**YOUR OBJECTIVE**
From the entries below, return exactly the lines beginning at the one that contains "LessSafeKey : Type;" and ending at the one that contains "hkdf_expand : Prk", both of them included, and only those lines.

**MATERIAL TO PROCESS**

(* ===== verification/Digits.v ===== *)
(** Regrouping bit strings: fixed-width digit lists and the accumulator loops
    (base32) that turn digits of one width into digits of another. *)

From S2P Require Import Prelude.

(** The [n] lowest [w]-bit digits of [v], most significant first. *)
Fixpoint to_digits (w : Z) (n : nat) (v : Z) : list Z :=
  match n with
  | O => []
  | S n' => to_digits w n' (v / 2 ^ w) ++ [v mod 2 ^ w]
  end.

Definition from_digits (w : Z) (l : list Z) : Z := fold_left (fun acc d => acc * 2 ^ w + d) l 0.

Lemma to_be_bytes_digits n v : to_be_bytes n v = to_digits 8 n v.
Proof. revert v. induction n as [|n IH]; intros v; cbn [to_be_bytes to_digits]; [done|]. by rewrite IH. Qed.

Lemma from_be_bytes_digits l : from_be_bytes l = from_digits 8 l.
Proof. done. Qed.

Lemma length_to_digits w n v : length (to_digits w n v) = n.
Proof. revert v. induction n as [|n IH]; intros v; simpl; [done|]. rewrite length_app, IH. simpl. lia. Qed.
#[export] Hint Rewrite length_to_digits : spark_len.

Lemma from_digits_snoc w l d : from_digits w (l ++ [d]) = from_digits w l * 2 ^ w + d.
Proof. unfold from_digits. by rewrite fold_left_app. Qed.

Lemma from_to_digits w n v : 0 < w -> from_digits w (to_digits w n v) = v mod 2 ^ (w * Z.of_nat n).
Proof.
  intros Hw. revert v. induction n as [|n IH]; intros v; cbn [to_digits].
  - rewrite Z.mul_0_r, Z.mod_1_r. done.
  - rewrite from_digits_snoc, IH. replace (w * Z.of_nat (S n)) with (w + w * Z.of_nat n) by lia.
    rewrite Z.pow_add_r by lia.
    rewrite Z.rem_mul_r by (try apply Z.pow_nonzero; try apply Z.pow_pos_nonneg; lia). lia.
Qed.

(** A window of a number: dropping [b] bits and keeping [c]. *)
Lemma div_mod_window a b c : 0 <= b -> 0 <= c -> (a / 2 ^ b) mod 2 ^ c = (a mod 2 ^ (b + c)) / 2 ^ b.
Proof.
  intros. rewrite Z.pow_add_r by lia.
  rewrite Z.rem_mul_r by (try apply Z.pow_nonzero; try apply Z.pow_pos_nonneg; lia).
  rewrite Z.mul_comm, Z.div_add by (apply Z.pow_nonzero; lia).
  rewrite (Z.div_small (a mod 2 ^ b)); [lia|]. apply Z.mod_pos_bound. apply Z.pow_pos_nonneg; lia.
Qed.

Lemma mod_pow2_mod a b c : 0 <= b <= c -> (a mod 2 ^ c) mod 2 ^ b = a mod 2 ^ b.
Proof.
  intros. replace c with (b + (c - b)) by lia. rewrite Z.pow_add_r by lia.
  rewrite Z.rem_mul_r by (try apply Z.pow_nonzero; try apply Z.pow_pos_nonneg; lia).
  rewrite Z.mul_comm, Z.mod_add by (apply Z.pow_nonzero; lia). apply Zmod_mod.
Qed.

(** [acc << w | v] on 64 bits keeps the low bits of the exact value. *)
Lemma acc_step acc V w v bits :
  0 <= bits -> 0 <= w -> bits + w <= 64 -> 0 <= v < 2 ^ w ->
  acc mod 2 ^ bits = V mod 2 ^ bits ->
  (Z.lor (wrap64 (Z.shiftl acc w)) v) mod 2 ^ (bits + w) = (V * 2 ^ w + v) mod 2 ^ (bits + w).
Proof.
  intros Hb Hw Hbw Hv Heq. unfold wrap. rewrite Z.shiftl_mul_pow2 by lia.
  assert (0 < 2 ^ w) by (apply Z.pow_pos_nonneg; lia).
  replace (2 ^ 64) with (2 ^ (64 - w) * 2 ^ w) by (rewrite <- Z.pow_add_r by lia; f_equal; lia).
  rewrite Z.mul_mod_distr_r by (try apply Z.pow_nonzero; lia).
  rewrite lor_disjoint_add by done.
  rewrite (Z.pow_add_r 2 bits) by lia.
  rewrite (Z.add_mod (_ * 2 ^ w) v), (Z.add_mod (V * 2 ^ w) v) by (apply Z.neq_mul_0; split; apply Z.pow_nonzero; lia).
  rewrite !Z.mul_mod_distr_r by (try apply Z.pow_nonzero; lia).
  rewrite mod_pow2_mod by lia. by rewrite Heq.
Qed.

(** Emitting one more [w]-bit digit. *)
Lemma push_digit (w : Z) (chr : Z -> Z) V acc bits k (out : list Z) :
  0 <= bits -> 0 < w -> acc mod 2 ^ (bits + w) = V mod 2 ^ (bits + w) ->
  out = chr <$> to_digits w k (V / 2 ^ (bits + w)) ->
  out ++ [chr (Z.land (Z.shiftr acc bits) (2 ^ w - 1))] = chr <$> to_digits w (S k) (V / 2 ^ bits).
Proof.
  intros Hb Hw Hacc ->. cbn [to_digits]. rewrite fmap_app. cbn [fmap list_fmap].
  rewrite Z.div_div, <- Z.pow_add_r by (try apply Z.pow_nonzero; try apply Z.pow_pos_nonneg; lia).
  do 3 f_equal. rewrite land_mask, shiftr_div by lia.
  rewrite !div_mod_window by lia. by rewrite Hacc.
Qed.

==

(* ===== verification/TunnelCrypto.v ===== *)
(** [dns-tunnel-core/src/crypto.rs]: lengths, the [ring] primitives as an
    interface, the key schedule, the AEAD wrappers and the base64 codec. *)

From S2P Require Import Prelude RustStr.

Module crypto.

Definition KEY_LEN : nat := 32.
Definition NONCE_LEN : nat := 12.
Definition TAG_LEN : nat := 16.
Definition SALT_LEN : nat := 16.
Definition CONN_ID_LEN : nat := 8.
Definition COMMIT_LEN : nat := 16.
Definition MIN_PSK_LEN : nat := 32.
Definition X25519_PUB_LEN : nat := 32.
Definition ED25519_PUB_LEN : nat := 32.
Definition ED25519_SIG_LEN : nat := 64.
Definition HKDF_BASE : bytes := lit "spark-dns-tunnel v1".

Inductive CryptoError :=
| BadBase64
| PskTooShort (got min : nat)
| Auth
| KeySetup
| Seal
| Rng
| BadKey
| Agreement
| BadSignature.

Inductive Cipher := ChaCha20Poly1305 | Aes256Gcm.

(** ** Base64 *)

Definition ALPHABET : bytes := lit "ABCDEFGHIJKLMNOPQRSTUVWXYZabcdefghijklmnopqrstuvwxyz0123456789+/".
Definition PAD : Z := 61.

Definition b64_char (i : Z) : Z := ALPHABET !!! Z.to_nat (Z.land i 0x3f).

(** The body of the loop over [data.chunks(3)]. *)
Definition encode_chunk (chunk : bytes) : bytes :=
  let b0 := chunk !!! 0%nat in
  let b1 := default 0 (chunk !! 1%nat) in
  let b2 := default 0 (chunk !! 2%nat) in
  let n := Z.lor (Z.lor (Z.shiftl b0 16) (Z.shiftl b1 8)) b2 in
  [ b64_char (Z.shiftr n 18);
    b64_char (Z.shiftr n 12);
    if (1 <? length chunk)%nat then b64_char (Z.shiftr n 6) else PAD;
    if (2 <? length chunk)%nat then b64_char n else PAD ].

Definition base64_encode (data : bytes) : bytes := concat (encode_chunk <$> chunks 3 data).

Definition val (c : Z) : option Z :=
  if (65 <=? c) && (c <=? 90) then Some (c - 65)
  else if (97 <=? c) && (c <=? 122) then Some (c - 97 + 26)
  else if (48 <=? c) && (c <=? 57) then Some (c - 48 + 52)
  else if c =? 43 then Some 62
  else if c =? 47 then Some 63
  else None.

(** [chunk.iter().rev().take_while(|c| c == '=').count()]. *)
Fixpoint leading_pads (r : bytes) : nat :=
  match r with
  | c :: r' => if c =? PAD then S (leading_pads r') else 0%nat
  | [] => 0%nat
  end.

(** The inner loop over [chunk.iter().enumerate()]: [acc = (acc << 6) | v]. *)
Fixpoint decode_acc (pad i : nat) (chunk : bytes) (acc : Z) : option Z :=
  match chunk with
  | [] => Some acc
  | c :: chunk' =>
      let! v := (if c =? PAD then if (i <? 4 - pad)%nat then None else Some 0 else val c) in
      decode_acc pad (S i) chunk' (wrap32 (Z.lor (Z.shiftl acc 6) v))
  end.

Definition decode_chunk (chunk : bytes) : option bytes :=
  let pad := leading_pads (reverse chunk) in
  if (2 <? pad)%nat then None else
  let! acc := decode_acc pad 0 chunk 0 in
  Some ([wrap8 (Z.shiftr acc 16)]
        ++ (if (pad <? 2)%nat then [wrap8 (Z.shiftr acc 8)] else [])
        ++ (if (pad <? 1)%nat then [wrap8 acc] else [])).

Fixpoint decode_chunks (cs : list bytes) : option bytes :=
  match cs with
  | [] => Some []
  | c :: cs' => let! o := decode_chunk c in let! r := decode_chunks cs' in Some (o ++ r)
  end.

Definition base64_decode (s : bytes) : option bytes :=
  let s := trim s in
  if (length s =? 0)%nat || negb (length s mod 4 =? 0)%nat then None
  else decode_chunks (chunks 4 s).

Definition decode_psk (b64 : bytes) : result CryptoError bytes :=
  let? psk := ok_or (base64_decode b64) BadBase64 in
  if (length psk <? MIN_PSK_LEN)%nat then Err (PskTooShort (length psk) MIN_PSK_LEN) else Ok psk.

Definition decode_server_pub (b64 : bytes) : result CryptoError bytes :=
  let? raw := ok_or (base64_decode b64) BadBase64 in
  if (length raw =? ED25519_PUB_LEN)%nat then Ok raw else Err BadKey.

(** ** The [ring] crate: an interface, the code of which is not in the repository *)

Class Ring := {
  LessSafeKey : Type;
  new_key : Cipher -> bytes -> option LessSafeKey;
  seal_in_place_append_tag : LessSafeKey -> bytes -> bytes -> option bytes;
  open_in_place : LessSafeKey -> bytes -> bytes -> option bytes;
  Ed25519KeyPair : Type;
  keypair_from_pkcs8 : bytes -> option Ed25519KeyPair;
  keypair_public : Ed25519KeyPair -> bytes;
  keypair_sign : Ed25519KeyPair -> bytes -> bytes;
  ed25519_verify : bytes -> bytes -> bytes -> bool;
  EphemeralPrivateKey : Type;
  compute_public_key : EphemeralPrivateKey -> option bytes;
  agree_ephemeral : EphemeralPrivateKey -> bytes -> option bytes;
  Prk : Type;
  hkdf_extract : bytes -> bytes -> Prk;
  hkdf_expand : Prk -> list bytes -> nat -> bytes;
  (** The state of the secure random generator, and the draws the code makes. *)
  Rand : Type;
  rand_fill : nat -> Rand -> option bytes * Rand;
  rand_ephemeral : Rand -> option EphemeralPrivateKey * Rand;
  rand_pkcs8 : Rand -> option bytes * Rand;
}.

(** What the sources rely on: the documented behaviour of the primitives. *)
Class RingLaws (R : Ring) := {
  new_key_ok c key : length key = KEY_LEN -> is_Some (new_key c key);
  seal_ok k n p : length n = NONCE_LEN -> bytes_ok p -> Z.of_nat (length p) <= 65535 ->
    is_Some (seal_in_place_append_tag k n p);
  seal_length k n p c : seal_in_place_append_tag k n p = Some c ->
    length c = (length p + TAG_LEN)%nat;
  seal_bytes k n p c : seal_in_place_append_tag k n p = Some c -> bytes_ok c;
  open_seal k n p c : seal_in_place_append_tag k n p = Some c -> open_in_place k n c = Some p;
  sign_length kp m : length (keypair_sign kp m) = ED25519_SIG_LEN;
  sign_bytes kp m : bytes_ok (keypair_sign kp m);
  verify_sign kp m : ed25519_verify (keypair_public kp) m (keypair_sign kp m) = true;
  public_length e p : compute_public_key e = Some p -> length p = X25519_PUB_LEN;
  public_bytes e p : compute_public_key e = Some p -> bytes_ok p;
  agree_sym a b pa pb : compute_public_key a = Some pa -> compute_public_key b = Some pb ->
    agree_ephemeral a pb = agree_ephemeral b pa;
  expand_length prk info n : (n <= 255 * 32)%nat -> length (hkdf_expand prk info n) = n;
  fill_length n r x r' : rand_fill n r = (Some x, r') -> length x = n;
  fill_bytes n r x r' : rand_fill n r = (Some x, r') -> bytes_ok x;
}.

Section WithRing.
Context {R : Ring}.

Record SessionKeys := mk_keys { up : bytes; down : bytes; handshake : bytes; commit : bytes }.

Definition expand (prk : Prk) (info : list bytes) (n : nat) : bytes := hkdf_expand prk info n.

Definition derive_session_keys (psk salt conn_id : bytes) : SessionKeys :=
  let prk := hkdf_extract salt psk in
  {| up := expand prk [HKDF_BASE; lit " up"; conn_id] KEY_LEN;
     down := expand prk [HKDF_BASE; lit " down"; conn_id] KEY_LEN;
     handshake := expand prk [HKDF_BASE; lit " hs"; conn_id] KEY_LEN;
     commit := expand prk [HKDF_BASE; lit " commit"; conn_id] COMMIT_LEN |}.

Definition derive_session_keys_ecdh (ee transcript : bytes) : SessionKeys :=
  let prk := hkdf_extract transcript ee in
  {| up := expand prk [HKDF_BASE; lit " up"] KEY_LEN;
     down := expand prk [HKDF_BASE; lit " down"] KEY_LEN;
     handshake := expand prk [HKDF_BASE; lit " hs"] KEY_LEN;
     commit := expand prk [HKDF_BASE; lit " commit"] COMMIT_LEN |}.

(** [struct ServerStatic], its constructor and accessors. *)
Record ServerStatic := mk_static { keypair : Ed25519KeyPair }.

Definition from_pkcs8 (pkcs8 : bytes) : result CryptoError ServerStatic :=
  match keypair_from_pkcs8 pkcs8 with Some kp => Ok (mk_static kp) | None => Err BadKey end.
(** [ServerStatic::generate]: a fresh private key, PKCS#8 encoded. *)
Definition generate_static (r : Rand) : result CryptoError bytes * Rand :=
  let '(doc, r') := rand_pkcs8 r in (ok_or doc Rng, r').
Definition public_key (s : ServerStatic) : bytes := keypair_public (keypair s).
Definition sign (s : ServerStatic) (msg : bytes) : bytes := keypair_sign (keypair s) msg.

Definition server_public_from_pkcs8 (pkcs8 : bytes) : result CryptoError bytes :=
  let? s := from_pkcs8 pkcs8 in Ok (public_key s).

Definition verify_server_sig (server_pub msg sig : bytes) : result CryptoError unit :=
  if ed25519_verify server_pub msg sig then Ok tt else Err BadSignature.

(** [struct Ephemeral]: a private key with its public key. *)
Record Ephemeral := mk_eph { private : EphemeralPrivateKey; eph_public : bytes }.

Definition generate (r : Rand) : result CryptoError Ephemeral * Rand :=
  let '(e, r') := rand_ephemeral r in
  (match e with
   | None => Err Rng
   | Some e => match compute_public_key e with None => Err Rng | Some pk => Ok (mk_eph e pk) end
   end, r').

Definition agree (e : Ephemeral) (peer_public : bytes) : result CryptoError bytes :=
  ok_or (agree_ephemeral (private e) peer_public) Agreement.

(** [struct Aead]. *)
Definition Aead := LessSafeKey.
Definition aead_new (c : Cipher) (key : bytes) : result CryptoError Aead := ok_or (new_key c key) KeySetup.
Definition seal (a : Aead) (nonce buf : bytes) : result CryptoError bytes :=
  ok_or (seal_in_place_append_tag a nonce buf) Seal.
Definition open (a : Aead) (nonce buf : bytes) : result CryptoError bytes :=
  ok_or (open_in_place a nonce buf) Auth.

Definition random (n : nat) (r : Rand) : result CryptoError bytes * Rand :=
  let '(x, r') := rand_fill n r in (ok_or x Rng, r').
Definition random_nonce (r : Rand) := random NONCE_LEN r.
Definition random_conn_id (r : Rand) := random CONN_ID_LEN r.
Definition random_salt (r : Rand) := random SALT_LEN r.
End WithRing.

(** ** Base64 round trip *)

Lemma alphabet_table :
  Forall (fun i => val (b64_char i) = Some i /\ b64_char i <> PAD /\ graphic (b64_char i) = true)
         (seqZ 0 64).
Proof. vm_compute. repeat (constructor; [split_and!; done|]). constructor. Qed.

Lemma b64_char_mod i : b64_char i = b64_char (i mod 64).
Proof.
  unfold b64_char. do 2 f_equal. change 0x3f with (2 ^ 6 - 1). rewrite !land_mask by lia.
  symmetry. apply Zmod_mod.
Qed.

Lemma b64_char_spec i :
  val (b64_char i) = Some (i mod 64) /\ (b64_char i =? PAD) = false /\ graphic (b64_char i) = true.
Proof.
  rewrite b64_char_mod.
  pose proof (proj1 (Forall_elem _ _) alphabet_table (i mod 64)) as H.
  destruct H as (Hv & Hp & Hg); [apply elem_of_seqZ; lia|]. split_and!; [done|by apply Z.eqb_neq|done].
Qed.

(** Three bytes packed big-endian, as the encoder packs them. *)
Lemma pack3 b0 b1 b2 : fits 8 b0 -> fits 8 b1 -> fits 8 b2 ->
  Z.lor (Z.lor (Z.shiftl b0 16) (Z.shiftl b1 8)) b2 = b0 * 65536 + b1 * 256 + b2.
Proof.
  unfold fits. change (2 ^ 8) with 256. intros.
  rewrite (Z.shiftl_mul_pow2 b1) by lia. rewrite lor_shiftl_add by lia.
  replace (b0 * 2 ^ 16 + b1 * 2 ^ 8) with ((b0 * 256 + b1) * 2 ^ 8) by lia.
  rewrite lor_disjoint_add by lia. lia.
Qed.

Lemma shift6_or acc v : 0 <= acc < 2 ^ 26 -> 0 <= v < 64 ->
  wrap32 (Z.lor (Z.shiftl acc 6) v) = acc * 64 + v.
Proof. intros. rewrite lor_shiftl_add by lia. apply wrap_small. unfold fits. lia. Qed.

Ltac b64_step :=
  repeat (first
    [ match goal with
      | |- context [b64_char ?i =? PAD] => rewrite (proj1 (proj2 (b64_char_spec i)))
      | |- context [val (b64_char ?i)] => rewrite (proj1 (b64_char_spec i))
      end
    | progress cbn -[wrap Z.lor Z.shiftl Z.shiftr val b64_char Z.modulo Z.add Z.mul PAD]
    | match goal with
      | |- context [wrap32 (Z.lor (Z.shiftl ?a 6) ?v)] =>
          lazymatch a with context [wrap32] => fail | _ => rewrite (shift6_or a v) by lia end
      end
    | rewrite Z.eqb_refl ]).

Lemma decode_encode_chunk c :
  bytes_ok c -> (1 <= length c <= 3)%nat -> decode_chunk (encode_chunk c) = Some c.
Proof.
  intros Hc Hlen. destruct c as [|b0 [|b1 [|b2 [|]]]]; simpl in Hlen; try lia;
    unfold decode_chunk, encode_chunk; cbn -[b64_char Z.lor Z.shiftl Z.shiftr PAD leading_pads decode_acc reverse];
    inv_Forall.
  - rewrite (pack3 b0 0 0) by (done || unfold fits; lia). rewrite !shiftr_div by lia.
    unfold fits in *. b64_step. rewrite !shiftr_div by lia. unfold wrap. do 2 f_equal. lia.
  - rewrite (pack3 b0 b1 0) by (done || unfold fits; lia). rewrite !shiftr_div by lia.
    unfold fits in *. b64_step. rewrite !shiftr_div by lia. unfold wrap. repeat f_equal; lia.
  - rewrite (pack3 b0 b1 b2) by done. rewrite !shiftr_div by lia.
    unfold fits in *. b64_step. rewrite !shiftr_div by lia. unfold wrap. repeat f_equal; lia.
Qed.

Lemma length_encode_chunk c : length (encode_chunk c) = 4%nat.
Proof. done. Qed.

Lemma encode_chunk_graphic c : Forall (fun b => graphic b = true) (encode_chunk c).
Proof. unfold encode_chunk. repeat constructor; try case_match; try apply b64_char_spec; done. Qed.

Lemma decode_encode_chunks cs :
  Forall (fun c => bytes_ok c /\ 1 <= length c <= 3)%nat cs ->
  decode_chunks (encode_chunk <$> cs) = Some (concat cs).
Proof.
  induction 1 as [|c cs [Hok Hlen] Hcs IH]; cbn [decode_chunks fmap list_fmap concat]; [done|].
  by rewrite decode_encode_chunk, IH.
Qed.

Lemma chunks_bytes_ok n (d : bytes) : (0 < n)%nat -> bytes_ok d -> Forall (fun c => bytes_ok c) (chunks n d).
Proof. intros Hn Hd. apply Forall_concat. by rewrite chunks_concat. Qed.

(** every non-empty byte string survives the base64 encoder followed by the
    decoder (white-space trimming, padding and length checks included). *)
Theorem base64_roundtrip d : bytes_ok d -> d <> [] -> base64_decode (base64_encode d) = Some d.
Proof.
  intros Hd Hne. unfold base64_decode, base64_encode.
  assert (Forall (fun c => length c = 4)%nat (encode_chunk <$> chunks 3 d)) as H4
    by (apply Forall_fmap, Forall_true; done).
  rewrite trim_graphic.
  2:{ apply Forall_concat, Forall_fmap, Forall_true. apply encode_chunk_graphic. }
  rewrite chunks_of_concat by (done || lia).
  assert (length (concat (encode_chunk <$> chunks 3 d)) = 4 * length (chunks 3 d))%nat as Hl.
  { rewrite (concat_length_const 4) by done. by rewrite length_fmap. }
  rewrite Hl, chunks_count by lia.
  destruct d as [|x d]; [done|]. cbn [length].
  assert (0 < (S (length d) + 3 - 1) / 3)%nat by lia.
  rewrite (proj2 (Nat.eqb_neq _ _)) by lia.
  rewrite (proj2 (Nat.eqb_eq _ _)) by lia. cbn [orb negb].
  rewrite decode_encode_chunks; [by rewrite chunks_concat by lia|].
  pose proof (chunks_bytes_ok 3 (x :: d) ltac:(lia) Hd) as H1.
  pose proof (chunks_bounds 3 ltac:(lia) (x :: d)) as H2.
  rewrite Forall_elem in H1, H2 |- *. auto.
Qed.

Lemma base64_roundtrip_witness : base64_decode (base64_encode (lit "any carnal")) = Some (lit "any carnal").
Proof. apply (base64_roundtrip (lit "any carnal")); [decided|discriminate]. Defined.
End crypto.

**SOLUTION TO THE EXERCISE**
  LessSafeKey : Type;
  new_key : Cipher -> bytes -> option LessSafeKey;
  seal_in_place_append_tag : LessSafeKey -> bytes -> bytes -> option bytes;
  open_in_place : LessSafeKey -> bytes -> bytes -> option bytes;
  Ed25519KeyPair : Type;
  keypair_from_pkcs8 : bytes -> option Ed25519KeyPair;
  keypair_public : Ed25519KeyPair -> bytes;
  keypair_sign : Ed25519KeyPair -> bytes -> bytes;
  ed25519_verify : bytes -> bytes -> bytes -> bool;
  EphemeralPrivateKey : Type;
  compute_public_key : EphemeralPrivateKey -> option bytes;
  agree_ephemeral : EphemeralPrivateKey -> bytes -> option bytes;
  Prk : Type;
  hkdf_extract : bytes -> bytes -> Prk;
  hkdf_expand : Prk -> list bytes -> nat -> bytes;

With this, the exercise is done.